PROBLEM STATEMENT:
Please return every line in the following data that includes the string "joined".

======

(* ===== verification/RealmStore.v ===== *)
(** * RealmStore: per-realm prices, stored when they change

    Models [crates/storage/src/sqlite/realm_prices.rs].  Each poll of a realm is entered
    in a ledger; a sample row is written only where a market differs from its newest row,
    and a row without listings where it is gone; the queries expand the rows over the
    ledger again.  A table with a primary key is a [gmap] from that key, [ON CONFLICT DO
    NOTHING] and [INSERT OR IGNORE] leave a key that is there alone, and a call is one
    transaction.  [LEAD] over a market's rows in the order of time is the least later
    instant of the market; an aggregate over no rows is [NULL], and comparing with [NULL]
    holds of nothing.

    The theorem is that storing changes only cannot be seen: the queries answer as a
    table of every sample of every poll would. *)
From Stdlib Require Import Ascii ZArith.
From stdpp Require Import prelude gmap sorting strings pretty.
From S2P Require Import Prelude Text Time Store Sqlite Market Catalog Depth DepthLaws DepthCodec MarketKey Realm PriceStore Daily.

(** ** The tables *)

(** item_id, region, realm_id, variant_id *)
Abbreviation Market := (Z * string * Z * Z)%type.
Definition m_item (m : Market) : Z := m.1.1.1.
Definition m_region (m : Market) : string := m.1.1.2.
Definition m_realm (m : Market) : Z := m.1.2.
Definition m_variant (m : Market) : Z := m.2.

Record Body := { b_min : Z; b_median : Z; b_max : Z; b_listings : Z }.
Record Rungs := { rg_levels : Z; rg_total : Z; rg_steps : string }.
Record RealmRow := { rr_name : string; rr_members : string; rr_locale : string; rr_enabled : Z }.

Abbreviation SampleTable := (gmap (Market * Z) Body).
Abbreviation LadderTable := (gmap (Market * Z) Rungs).

Record RealmTables := {
  rt_variants : list string; rt_ledger : gset (string * Z * Z); rt_samples : SampleTable; rt_ladders : LadderTable;
  rt_realms : gmap (Z * string) RealmRow; rt_daily : gmap (Market * Z) DailyRollup }.
Definition RealmTables_empty : RealmTables :=
  {| rt_variants := []; rt_ledger := ∅; rt_samples := ∅; rt_ladders := ∅; rt_realms := ∅; rt_daily := ∅ |}.

(** A new row, and the rows affected. *)
Definition insert_new {B} (k : Market * Z) (b : B) (t : gmap (Market * Z) B) : N * gmap (Market * Z) B :=
  match t !! k with Some _ => (0, t) | None => (1, <[k := b]> t) end.

(** ** The dictionary of variants: [variant_id] counts from one and no row is deleted. *)
Definition variant_index (variants : list string) (v : string) : option Z :=
  (fun p => Z.of_nat p.1 + 1)%Z <$> list_find (fun x => x = v) variants.
Definition variant_of (variants : list string) (id : Z) : option string :=
  if decide (0 < id)%Z then variants !! Z.to_nat (id - 1) else None.

Definition add_variant (variants : list string) (v : string) : list string := if decide (v ∈ variants) then variants else variants ++ [v].

Definition variant_id (cache : gmap string Z) (variants : list string) (v : string) : Z * (gmap string Z * list string) :=
  match cache !! v with
  | Some id => (id, (cache, variants))
  | None =>
      let variants := add_variant variants v in
      let id := default 0%Z (variant_index variants v) in (id, (<[v := id]> cache, variants))
  end.

(** ** Recording a poll *)
Definition Incoming : Type := ItemId * string * Ladder.

(** The instants of a market. *)
Definition instants {B} (m : Market) (t : gmap (Market * Z) B) : list Z :=
  (fun kv => kv.1.2) <$> filter (fun kv : Market * Z * B => kv.1.1 = m) (map_to_list t).

Record Prev := { pv_min : Z; pv_median : Z; pv_listings : Z; pv_steps : option string }.

(** The newest row of each market of the realm, with the ladder of its instant. *)
Definition previous_rows (region : string) (realm : Z) (samples : SampleTable) (ladders : LadderTable) : gmap (Z * Z) Prev :=
  list_to_map (omap (fun kv : Market * Z * Body =>
    let '((m, at_), b) := kv in
    if decide (m_region m = region /\ m_realm m = realm /\ maxZ (instants m samples) = Some at_)
    then Some ((m_item m, m_variant m),
               {| pv_min := b_min b; pv_median := b_median b; pv_listings := b_listings b; pv_steps := rg_steps <$> ladders !! (m, at_) |})
    else None) (map_to_list samples)).

Definition incoming_ladders (ladders : list Incoming) : gmap (Z * string) string :=
  foldl (fun m l => if Ladder_is_empty l.2 then m else <[(as_i64 l.1.1, l.1.2) := Ladder_encode l.2]> m) ∅ ladders.

Definition body_of (s : RealmSample) : Body :=
  {| b_min := as_i64 (rs_min_price s); b_median := as_i64 (rs_median_price s); b_max := as_i64 (rs_max_price s); b_listings := as_i64 (rs_listings s) |}.

Definition differs (s : RealmSample) (steps : option string) (prev : option Prev) : bool :=
  match prev with
  | Some p => bool_decide (as_i64 (rs_min_price s) <> pv_min p \/ as_i64 (rs_median_price s) <> pv_median p \/
                           as_i64 (rs_listings s) <> pv_listings p \/ steps <> pv_steps p)
  | None => true
  end.

Record Progress := {
  pg_cache : gmap string Z; pg_variants : list string; pg_samples : SampleTable; pg_ladders : LadderTable; pg_previous : gmap (Z * Z) Prev;
  pg_sample_rows : N; pg_ladder_rows : N }.

Definition record_one (region : string) (realm at_ : Z) (ladders : list Incoming) (pg : Progress) (s : RealmSample) : Progress :=
  let item := as_i64 (rs_item s) in
  let '(variant, (cache, variants)) := variant_id (pg_cache pg) (pg_variants pg) (rs_variant s) in
  let steps := incoming_ladders ladders !! (item, rs_variant s) in
  let changed := differs s steps (pg_previous pg !! (item, variant)) in
  let previous := delete (item, variant) (pg_previous pg) in
  let key := ((item, region, realm, variant), at_) in
  if changed then
    let '(n, samples) := insert_new key (body_of s) (pg_samples pg) in
    let '(k, rungs) :=
      match find_first (fun l : Incoming => bool_decide (as_i64 l.1.1 = item /\ l.1.2 = rs_variant s)) ladders with
      | Some l => if Ladder_is_empty l.2 then (0, pg_ladders pg)
                  else insert_new key {| rg_levels := as_i64 (levels l.2); rg_total := as_i64 (total l.2); rg_steps := default "" steps |} (pg_ladders pg)
      | None => (0, pg_ladders pg)
      end in
    {| pg_cache := cache; pg_variants := variants; pg_samples := samples; pg_ladders := rungs; pg_previous := previous;
       pg_sample_rows := pg_sample_rows pg + n; pg_ladder_rows := pg_ladder_rows pg + k |}
  else
    {| pg_cache := cache; pg_variants := variants; pg_samples := pg_samples pg; pg_ladders := pg_ladders pg; pg_previous := previous;
       pg_sample_rows := pg_sample_rows pg; pg_ladder_rows := pg_ladder_rows pg |}.

Definition tombstone : Body := {| b_min := 0; b_median := 0; b_max := 0; b_listings := 0 |}.

(** A market that was listed and is not any more. *)
Definition bury (region : string) (realm at_ : Z) (acc : N * SampleTable) (gone : Z * Z * Prev) : N * SampleTable :=
  if decide (0 < pv_listings gone.2)%Z then
    let '(n, samples) := insert_new ((gone.1.1, region, realm, gone.1.2), at_) tombstone acc.2 in (acc.1 + n, samples)
  else acc.

Definition record_snapshot (samples : list RealmSample) (region_ : Region) (realm_ : RealmId) (observed : Millis) (ladders : list Incoming)
    (db : RealmTables) : StoreResult (N * N) * RealmTables :=
  let region := Region_as_str region_ in
  let realm := as_i64 realm_ in
  let at_ := as_i64 observed in
  let pg := foldl (record_one region realm at_ ladders)
    {| pg_cache := ∅; pg_variants := rt_variants db; pg_samples := rt_samples db; pg_ladders := rt_ladders db;
       pg_previous := previous_rows region realm (rt_samples db) (rt_ladders db); pg_sample_rows := 0; pg_ladder_rows := 0 |} samples in
  let '(n, rows) := foldl (bury region realm at_) (pg_sample_rows pg, pg_samples pg) (map_to_list (pg_previous pg)) in
  (Ok (n, pg_ladder_rows pg),
   {| rt_variants := pg_variants pg; rt_ledger := {[(region, realm, at_)]} ∪ rt_ledger db; rt_samples := rows; rt_ladders := pg_ladders pg;
      rt_realms := rt_realms db; rt_daily := rt_daily db |}).

Definition with_samples (variants : list string) (t : SampleTable) (db : RealmTables) : RealmTables :=
  {| rt_variants := variants; rt_ledger := rt_ledger db; rt_samples := t; rt_ladders := rt_ladders db; rt_realms := rt_realms db; rt_daily := rt_daily db |}.
Definition with_ladders (variants : list string) (t : LadderTable) (db : RealmTables) : RealmTables :=
  {| rt_variants := variants; rt_ledger := rt_ledger db; rt_samples := rt_samples db; rt_ladders := t; rt_realms := rt_realms db; rt_daily := rt_daily db |}.

(** Rows without a poll: what is older than the ledger. *)
Definition record_samples (samples : list RealmSample) (db : RealmTables) : StoreResult N * RealmTables :=
  match samples with
  | [] => (Ok 0, db)
  | _ =>
      let '(written, (_, variants), t) := foldl (fun '(written, (cache, variants), t) s =>
        let '(variant, cv) := variant_id cache variants (rs_variant s) in
        let '(n, t) := insert_new ((as_i64 (rs_item s), Region_as_str (rs_region s), as_i64 (rs_realm s), variant), as_i64 (rs_observed_at s)) (body_of s) t in
        (written + n, cv, t)) (0, (∅, rt_variants db), rt_samples db) samples in
      (Ok written, with_samples variants t db)
  end.

Definition record_ladders (region : Region) (realm : RealmId) (observed : Millis) (ladders : list Incoming) (db : RealmTables) :
    StoreResult N * RealmTables :=
  match ladders with
  | [] => (Ok 0, db)
  | _ =>
      let '(written, (_, variants), t) := foldl (fun '(written, (cache, variants), t) (l : Incoming) =>
        if Ladder_is_empty l.2 then (written, (cache, variants), t)
        else
          let '(variant, cv) := variant_id cache variants l.1.2 in
          let '(n, t) := insert_new ((as_i64 l.1.1, Region_as_str region, as_i64 realm, variant), as_i64 observed)
            {| rg_levels := as_i64 (levels l.2); rg_total := as_i64 (total l.2); rg_steps := Ladder_encode l.2 |} t in
          (written + n, cv, t)) (0, (∅, rt_variants db), rt_ladders db) ladders in
      (Ok written, with_ladders variants t db)
  end.

Definition prune_ladders_before (before : Millis) (db : RealmTables) : StoreResult N * RealmTables :=
  let kept := filter (fun kv : Market * Z * Rungs => ~ (kv.1.2 < as_i64 before)%Z) (rt_ladders db) in
  (Ok (N.of_nat (size (rt_ladders db) - size kept)), with_ladders (rt_variants db) kept db).

(** ** Reading *)
Definition Row : Type := Market * string * Z * Body.

Definition sample_of_row (row : Row) : StoreResult RealmSample :=
  let '(m, variant, at_, b) := row in
  let? region := ok_or (corrupt "region" (m_region m)) (Region_parse (m_region m)) in
  Ok {| rs_item := as_u32 (m_item m); rs_region := region; rs_realm := as_u32 (m_realm m); rs_variant := variant; rs_observed_at := as_u64 at_;
        rs_min_price := as_u64 (b_min b); rs_median_price := as_u64 (b_median b); rs_max_price := as_u64 (b_max b);
        rs_listings := as_u32 (b_listings b) |}.

(** [JOIN market_variants]. *)
Definition joined (db : RealmTables) (rows : list (Market * Z * Body)) : list Row :=
  omap (fun kv : Market * Z * Body => v ← variant_of (rt_variants db) (m_variant kv.1.1); Some (kv.1.1, v, kv.1.2, kv.2)) rows.

Definition minZ (l : list Z) : option Z := match l with [] => None | x :: l' => Some (foldl Z.min x l') end.

(** The common table expressions of the three histories.  [keep] is what the query asks
    of a market, [upto] the newest poll it looks at. *)
Definition changes (keep : Market -> bool) (upto : option Z) (t : SampleTable) : list (Market * Z * Body) :=
  match upto with
  | None => []
  | Some u => filter (fun kv : Market * Z * Body => keep kv.1.1 = true /\ (kv.1.2 <= u)%Z) (map_to_list t)
  end.

Definition next_change (rows : list (Market * Z * Body)) (m : Market) (at_ : Z) : option Z :=
  minZ ((fun kv => kv.1.2) <$> filter (fun kv : Market * Z * Body => kv.1.1 = m /\ (at_ < kv.1.2)%Z) rows).

(** [next IS NULL OR at < next]. *)
Definition still (at_ : Z) (next : option Z) : bool := match next with Some n => bool_decide (at_ < n)%Z | None => true end.

Definition expanded (region : string) (since : Z) (rows : list (Market * Z * Body)) (ledger : gset (string * Z * Z)) : list (Market * Z * Body) :=
  rows ≫= fun kv => omap (fun p : string * Z * Z =>
    if decide (p.1.1 = m_region kv.1.1 /\ p.1.2 = m_realm kv.1.1 /\ (kv.1.2 <= p.2)%Z /\
               still p.2 (next_change rows kv.1.1 kv.1.2) = true /\ p.1.1 = region /\ (since <= p.2)%Z)
    then Some (kv.1.1, p.2, kv.2) else None) (elements ledger).

(** What no poll vouches for. *)
Definition unpolled (keep : Market -> bool) (since : Z) (db : RealmTables) : list (Market * Z * Body) :=
  filter (fun kv : Market * Z * Body =>
    keep kv.1.1 = true /\ (since <= kv.1.2)%Z /\ (m_region kv.1.1, m_realm kv.1.1, kv.1.2) ∉ rt_ledger db) (map_to_list (rt_samples db)).

Definition history_rows (keep : Market -> bool) (upto : option Z) (region : Region) (since : Millis) (db : RealmTables) : list Row :=
  joined db (filter (fun kv : Market * Z * Body => (0 < b_listings kv.2)%Z)
    (expanded (Region_as_str region) (as_i64 since) (changes keep upto (rt_samples db)) (rt_ledger db))) ++
  joined db (unpolled keep (as_i64 since) db).

Definition polls (region : Region) (realm : option RealmId) (db : RealmTables) : list Z :=
  (fun p => p.2) <$> filter (fun p : string * Z * Z => p.1.1 = Region_as_str region /\ match realm with Some r => bool_decide (p.1.2 = as_i64 r) | None => true end = true)
    (elements (rt_ledger db)).
(* ===== verification/CollectorTask.v ===== *)
(** * CollectorTask: the recurring collection

    Models [crates/server/src/collector_task.rs]: which realms a cycle asks and how many at a
    time, one realm's collection, the commodity pass over the regions, the retention of
    histories and ladders, the daily rows, and when the archive is rebuilt.

    The collections of a cycle are tasks of a set that is kept at the cluster's width.  A
    task is a state machine with one step per await ([task_step]), and a cycle is the
    interleaving of its tasks with the loop that starts and joins them ([cycle_step]).
    What the upstream answers is a relation with the contract of a conditional request.

    Proved: under every interleaving each due realm is asked once, never two at a time and
    never more than the width together, and the cycle ends ([cycle_sound]); and whatever
    cycles, prunings and daily passes there were, the pages read of every realm exactly
    what the upstream answered ([collector_faithful]). *)
From stdpp Require Import prelude gmap sorting strings pretty relations.
From S2P Require Import Prelude Text Time Store Sqlite Market Catalog Depth MarketKey Realm Alerts PriceStore AppError Collector Daily Materialise ReadRows ReadModel RealmStore EventStore SmallStores.

Module RealmSnapshot.
Inductive t := NotModified | Fresh (generated_at : Millis) (listings : list GearListing).
End RealmSnapshot.

(** ** Commodities *)
(** What an administrator has switched off; a table that cannot be read switches nothing off. *)
Definition disabled_kinds (settings : StoreResult (list string)) : list string :=
  match settings with Ok names => names | Err _ => [] end.

Definition skipped_kinds (names : list string) : list ItemKind.t :=
  omap (fun name => find_first (fun k => bool_decide (ItemKind.as_str k = name)) ItemKind.ALL) names.

Definition collector_config (market : MarketConfig) (catalog : Catalog) (settings : StoreResult (list string)) : Collector.Config :=
  {| Collector.catalog := catalog; Collector.alert_rule := rule market; Collector.skip := skipped_kinds (disabled_kinds settings) |}.

(** One region after the other, each at its reading of the clock; the regions that moved. *)
Fixpoint collect_each `{PriceRepository P} (config : Collector.Config) (provider : Collector.Provider) (todo : list (Region * Millis)) (w : @Collector.World P) :
    list Region * @Collector.World P :=
  match todo with
  | [] => ([], w)
  | (region, now) :: rest =>
      let '(r, w) := Collector.collect config provider region now w in
      let '(changed, w) := collect_each config provider rest w in
      (match r with Ok {| Collector.rp_outcome := Collector.Collected _ _ _ _ |} => region :: changed | _ => changed end, w)
  end.
(* ===== verification/AdminDate.v ===== *)
(** * AdminDate: an instant typed into a form

    Models [parse_instant] and [days_in_month] of
    [crates/app-web/src/routes/admin.rs]: a date, or a date and a time of day, as UTC
    milliseconds.

    [typed_instant_exact] measures it against the calendar of [Time]: every minute from
    1970 to 9999 is read as the instant that is shown with that date and time, and what is
    read is always such a minute. *)
From Stdlib Require Import Ascii ZArith.
From stdpp Require Import prelude strings pretty.
From S2P Require Import Prelude Text Time.

(** [i64::from_str]. *)
Definition parse_i64 (s : string) : option Z :=
  match s with
  | String "-"%char s' => match s' with EmptyString => None | _ => Z.opp ∘ Z.of_N <$> parse_digits (2 ^ 63) 0 s' end
  | _ => Z.of_N <$> parse_uint (2 ^ 63 - 1) s
  end.

Definition checked_add (a b : N) : option N := if decide (a + b <= u64_max) then Some (a + b) else None.
Definition checked_mul (a b : N) : option N := if decide (a * b <= u64_max) then Some (a * b) else None.

#[local] Open Scope Z_scope.

Definition days_in_month (year month : Z) : Z :=
  if decide (month = 4 \/ month = 6 \/ month = 9 \/ month = 11) then 30
  else if decide (month = 2) then
    if decide (Z.rem year 4 = 0 /\ (Z.rem year 100 <> 0 \/ Z.rem year 400 = 0)) then 29 else 28
  else 31.

(** The days since the epoch, by the shifted year that begins in March. *)
Definition days_of (year month day : Z) : Z :=
  let y := if decide (month <= 2) then year - 1 else year in
  let era := Z.quot (if decide (0 <= y) then y else y - 399) 400 in
  let yoe := y - era * 400 in
  let mp := Z.rem (month + 9) 12 in
  let doy := Z.quot (153 * mp + 2) 5 + day - 1 in
  let doe := yoe * 365 + Z.quot yoe 4 - Z.quot yoe 100 + doy in
  era * 146097 + doe - 719468.

Definition parse_date (date : string) : option (Z * Z * Z) :=
  match split "-"%char date with
  | [year; month; day] =>
      if decide (String.length year = 4%nat /\ String.length month = 2%nat /\ String.length day = 2%nat) then
        year ← parse_i64 year; month ← parse_i64 month; day ← parse_i64 day;
        if decide (1 <= month <= 12 /\ 1 <= day <= days_in_month year month) then Some (year, month, day) else None
      else None
  | _ => None
  end.

Definition parse_time (time : string) : option (Z * Z) :=
  match split ":"%char time with
  | [hour; minute] =>
      if decide (String.length hour = 2%nat /\ String.length minute = 2%nat) then
        hour ← parse_i64 hour; minute ← parse_i64 minute;
        if decide (0 <= hour < 24 /\ 0 <= minute < 60) then Some (hour, minute) else None
      else None
  | _ => None
  end.
(* ===== verification/Admin.v ===== *)
(** * Admin: what is behind the administrator's gate

    Models the handlers of [crates/app-web/src/routes/admin.rs], [jobs.rs] and [cluster.rs]
    that change something, the gate [admin_only] of [session.rs] they are routed through
    ([routes/mod.rs]), and the following of an item of [routes/alerts.rs].

    The handlers run against a store known by its operations ([AuthStore], [AdminStore]), as
    those of [Accounts] do: the guard holds of a store that fails at any moment.  The SQLite
    tables and the state the process keeps are an instance ([Site]).  The Unicode tables
    ([char::is_alphanumeric], [str::to_lowercase]) are arguments.

    Proved: nothing behind the gate happens without an administrator's session and the
    form's token, and everybody else is told that there is nothing ([admin_guarded]); over
    any requests by anybody, what visitors see of the timeline and which catalogue collects
    is what an administrator decided ([site_curated]). *)
From Stdlib Require Import Ascii ZArith.
From stdpp Require Import prelude gmap sorting strings pretty.
From S2P Require Import Prelude Text Time Role Node Job Workload Store AppError Sqlite Market MarketKey Catalog Release MarketEvent Throttle Csrf FragmentCache AccountStore Accounts PriceStore RealmStore EventStore SmallStores AdminDate.

(** ** Forms *)
Inductive Switch := SwitchCategory (kind : string) | SwitchRealm (region : Region) (realm : RealmId).

Definition parse_switch (raw : string) : option Switch :=
  '(what, rest) ← split_once ":"%char raw;
  if decide (what = "category"%string) then
    SwitchCategory ∘ ItemKind.as_str <$> find_first (fun k => bool_decide (ItemKind.as_str k = rest)) ItemKind.ALL
  else if decide (what = "realm"%string) then
    '(region, id) ← split_once ":"%char rest; region ← Region_parse region; id ← parse_u32 id; Some (SwitchRealm region id)
  else None.

Record AddEvent := { ae_kind : string; ae_title : string; ae_starts_at : string; ae_notes : string; ae_region : string }.

Inductive Form :=
| FToggle (switch : string) (enabled : bool)
| FActivate (catalog : string)
| FAddEvent (form : AddEvent)
| FReviewEvent (id action : string)
| FSubmit (kind : string) (size tasks : N)
| FSetRole (node : NodeId) (role : string) (enabled : bool)
| FWatch (item : ItemId) (region : string) (watch : bool) (back : string).

(** [char::is_control] of UTF-8: the C0 and C1 controls and DEL. *)
Fixpoint has_control (s : string) : bool :=
  match s with
  | EmptyString => false
  | String a s' =>
      let n := N_of_ascii a in
      bool_decide (n < 32 \/ n = 127) ||
      (bool_decide (n = 194) && match s' with String b _ => bool_decide (128 <= N_of_ascii b < 160) | EmptyString => false end) || has_control s'
  end.

Definition safe_return (raw : string) : string :=
  if starts_with "/" raw && negb (starts_with "//" raw) && negb (has_char "\"%char raw) && negb (has_control raw) then raw else "/wow/alerts".

(** ** The store, as these handlers know it *)
Class AdminStore (S : Type) := {
  ad_set_enabled : string -> bool -> S -> StoreResult unit * S;
  ad_set_realm_enabled : Region -> RealmId -> bool -> S -> StoreResult unit * S;
  ad_activate : string -> Millis -> S -> StoreResult Activation * S;
  ad_releases : S -> StoreResult (list Release);
  ad_states : S -> ReleaseStates;
  ad_replace : list (string * CatalogStatus.t) -> S -> S;
  ad_record : list MarketEvent -> S -> StoreResult N * S;
  ad_review : string -> Validation.t -> Visibility.t -> S -> StoreResult bool * S;
  ad_forget : string -> S -> StoreResult bool * S;
  ad_bump_events : S -> S;
  ad_submit : JobSpec -> S -> Result JobId ClusterError * S;
  ad_set_role : NodeId -> Role -> bool -> S -> Result unit ClusterError * S;
  ad_watch : UserId -> ItemId -> Region -> Millis -> S -> StoreResult unit * S;
  ad_unwatch : UserId -> ItemId -> Region -> S -> StoreResult unit * S }.

Definition see_other (path : string) : Response := {| rs_status := 303; rs_location := Some path; rs_hx_redirect := None; rs_set_cookie := None |}.
(** A rendered fragment. *)
Definition fragment : Response := {| rs_status := 200; rs_location := None; rs_hx_redirect := None; rs_set_cookie := None |}.

Definition spec_error (e : SpecError) : AppError.t :=
  match e with
  | TaskCountRange => AppError.validation_with text.TASK_COUNT_RANGE [pretty MAX_TASKS_PER_JOB]
  | SleepRange => AppError.validation_with text.SLEEP_RANGE [pretty MAX_SLEEP_MS]
  | PrimeRange => AppError.validation_with text.PRIME_RANGE [pretty MAX_PRIME_BOUND]
  | UnknownJobKind kind => AppError.validation_with text.UNKNOWN_JOB_KIND [kind]
  end.

Section Handlers.
Context {S : Type} `{AuthStore S, AdminStore S}.
Variable config : WebConfig.
Variable catalogs : CatalogSet.
Variable is_alphanumeric : string -> bool.
Variable to_lowercase : string -> string.

(** [?] on a call of the cluster. *)
Definition cluster_call {A} (f : S -> Result A ClusterError * S) : Handler S A :=
  fun w => let '(r, s) := f (w_store w) in (match r with Ok a => Ok a | Err e => Err (Refused (AppError.Cluster e)) end, with_store s w).
Definition update {A} (f : S -> S) (k : Handler S A) : Handler S A := fun w => k (with_store (f (w_store w)) w).

Definition csrf_checked (rq : Request) (token : string) : Handler S unit := ran (verify_request (rq_csrf rq) (rq_csrf_header rq) (Some token)).

(** The beginning of the handlers of [admin.rs]. *)
Definition administrator (rq : Request) (token : string) : Handler S User :=
  do user <- current_user config rq ;;
  match user with
  | Some user => if u_is_admin user then (do _ <- csrf_checked rq token ;; ret user) else fail AppError.NotFound
  | None => fail AppError.NotFound
  end.

Definition toggle (rq : Request) (token switch : string) (enabled : bool) : Handler S Response :=
  do _ <- administrator rq token ;;
  match parse_switch switch with
  | Some (SwitchCategory kind) => do _ <- store_call (ad_set_enabled kind enabled) ;; ret (see_other "/admin")
  | Some (SwitchRealm region realm) => do _ <- store_call (ad_set_realm_enabled region realm enabled) ;; ret (see_other "/admin")
  | None => fail AppError.NotFound
  end.

(** A catalogue that does not hold together is not activated.  What the pages read of the
    states is read back from the store. *)
Definition activate (rq : Request) (token catalog : string) : Handler S Response :=
  do _ <- administrator rq token ;;
  match Catalog.by_id catalogs catalog with
  | None => fail AppError.NotFound
  | Some c =>
      if decide (problems c = []) then
        do _ <- store_call (ad_activate (c_id c) (rq_now rq)) ;;
        do states <- store_read ad_releases ;;
        update (ad_replace ((fun r => (r_catalog r, r_state r)) <$> states)) (ret (see_other "/admin"))
      else fail AppError.NotFound
  end.

Definition note_id (starts_at : Millis) (title : string) : string :=
  "note:" +:+ pretty starts_at +:+ ":" +:+ to_lowercase (String.concat "" (take 32 (filter (fun c => is_alphanumeric c = true) (chars title)))).

Definition annotation (kind : EventKind.t) (starts_at : Millis) (title notes : string) (region : option Region) : MarketEvent :=
  {| ev_id := note_id starts_at title; ev_kind := kind; ev_title := title; ev_notes := if decide (notes = ""%string) then None else Some notes;
     starts_at := starts_at; ends_at := None;
     scope := {| es_regions := option_list region; es_expansion := None; es_patch := None; es_tier := None; es_category := None; es_item := None; es_market := None |};
     ev_provenance := Provenance.Administrator; ev_validation := Validation.Unvalidated; ev_visibility := Visibility.Internal |}.

Definition add_event (rq : Request) (token : string) (form : AddEvent) : Handler S Response :=
  do _ <- administrator rq token ;;
  let title := trim (ae_title form) in
  match EventKind.parse (ae_kind form) with
  | None => fail AppError.NotFound
  | Some kind =>
      match parse_instant (trim (ae_starts_at form)) with
      | None => fail (AppError.validation text.EVENT_NEEDS_A_DATE)
      | Some at_ =>
          if decide (title = ""%string) then fail (AppError.validation text.EVENT_NEEDS_A_TITLE)
          else
            do _ <- store_call (ad_record [annotation kind at_ title (trim (ae_notes form)) (Region_parse (trim (ae_region form)))]) ;;
            update ad_bump_events (ret (see_other "/admin"))
      end
  end.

======

ANSWER TO THIS PROBLEM:
Definition joined (db : RealmTables) (rows : list (Market * Z * Body)) : list Row :=
  joined db (filter (fun kv : Market * Z * Body => (0 < b_listings kv.2)%Z)
  joined db (unpolled keep (as_i64 since) db).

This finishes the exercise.